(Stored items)
****
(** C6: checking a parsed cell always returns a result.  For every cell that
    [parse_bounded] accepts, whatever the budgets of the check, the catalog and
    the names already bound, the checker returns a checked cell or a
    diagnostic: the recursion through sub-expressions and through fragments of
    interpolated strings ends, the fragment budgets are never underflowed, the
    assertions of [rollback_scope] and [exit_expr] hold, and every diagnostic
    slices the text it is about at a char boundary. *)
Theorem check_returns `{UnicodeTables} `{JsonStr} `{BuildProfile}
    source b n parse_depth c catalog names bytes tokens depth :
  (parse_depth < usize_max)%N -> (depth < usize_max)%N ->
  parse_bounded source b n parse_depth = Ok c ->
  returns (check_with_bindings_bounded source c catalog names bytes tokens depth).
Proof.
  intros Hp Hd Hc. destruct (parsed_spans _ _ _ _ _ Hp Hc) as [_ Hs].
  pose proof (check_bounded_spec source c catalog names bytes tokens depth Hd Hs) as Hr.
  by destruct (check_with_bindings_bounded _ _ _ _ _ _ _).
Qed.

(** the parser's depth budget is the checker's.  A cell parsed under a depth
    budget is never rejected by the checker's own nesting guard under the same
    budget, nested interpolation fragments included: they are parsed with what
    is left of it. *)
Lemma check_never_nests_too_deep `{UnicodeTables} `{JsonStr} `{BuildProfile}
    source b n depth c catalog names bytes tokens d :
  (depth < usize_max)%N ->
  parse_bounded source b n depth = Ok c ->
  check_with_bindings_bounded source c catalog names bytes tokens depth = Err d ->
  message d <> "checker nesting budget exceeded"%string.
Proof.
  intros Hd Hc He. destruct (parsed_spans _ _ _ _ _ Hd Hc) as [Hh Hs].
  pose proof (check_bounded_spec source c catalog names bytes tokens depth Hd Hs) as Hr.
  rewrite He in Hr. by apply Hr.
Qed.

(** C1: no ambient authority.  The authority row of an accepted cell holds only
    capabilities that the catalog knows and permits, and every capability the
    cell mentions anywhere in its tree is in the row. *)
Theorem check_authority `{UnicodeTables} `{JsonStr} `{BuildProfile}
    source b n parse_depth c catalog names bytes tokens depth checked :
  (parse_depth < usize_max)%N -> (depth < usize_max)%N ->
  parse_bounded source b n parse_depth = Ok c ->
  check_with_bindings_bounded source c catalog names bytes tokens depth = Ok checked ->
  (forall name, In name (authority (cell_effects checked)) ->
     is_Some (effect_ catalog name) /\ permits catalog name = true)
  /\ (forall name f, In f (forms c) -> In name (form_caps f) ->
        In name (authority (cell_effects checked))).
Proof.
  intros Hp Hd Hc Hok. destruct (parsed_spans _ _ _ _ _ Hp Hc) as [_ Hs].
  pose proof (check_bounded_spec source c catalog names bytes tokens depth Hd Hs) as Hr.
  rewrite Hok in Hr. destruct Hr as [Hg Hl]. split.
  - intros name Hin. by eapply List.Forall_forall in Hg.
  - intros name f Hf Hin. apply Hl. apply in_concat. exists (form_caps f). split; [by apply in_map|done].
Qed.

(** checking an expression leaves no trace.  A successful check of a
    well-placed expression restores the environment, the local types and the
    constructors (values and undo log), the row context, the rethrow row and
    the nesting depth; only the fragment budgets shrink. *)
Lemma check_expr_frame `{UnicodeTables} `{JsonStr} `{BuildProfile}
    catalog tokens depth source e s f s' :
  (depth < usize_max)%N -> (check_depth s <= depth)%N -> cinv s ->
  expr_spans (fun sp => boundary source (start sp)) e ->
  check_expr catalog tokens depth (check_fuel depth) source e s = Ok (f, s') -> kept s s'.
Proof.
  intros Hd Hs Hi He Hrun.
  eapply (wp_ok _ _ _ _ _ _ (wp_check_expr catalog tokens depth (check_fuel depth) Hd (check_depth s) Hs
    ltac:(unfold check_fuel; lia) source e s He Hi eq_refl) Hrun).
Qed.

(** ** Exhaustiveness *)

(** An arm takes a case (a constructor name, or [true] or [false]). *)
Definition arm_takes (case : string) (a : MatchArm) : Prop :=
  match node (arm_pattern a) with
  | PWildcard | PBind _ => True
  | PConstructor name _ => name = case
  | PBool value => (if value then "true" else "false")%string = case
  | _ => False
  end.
****
Here the output must be the lines above from the line with "capabilities that the" to the line with "tokens depth checked", both included, duplicated word for word and nothing else.

ANSWER TO THE PROBLEM:
    capabilities that the catalog knows and permits, and every capability the
    cell mentions anywhere in its tree is in the row. *)
Theorem check_authority `{UnicodeTables} `{JsonStr} `{BuildProfile}
    source b n parse_depth c catalog names bytes tokens depth checked :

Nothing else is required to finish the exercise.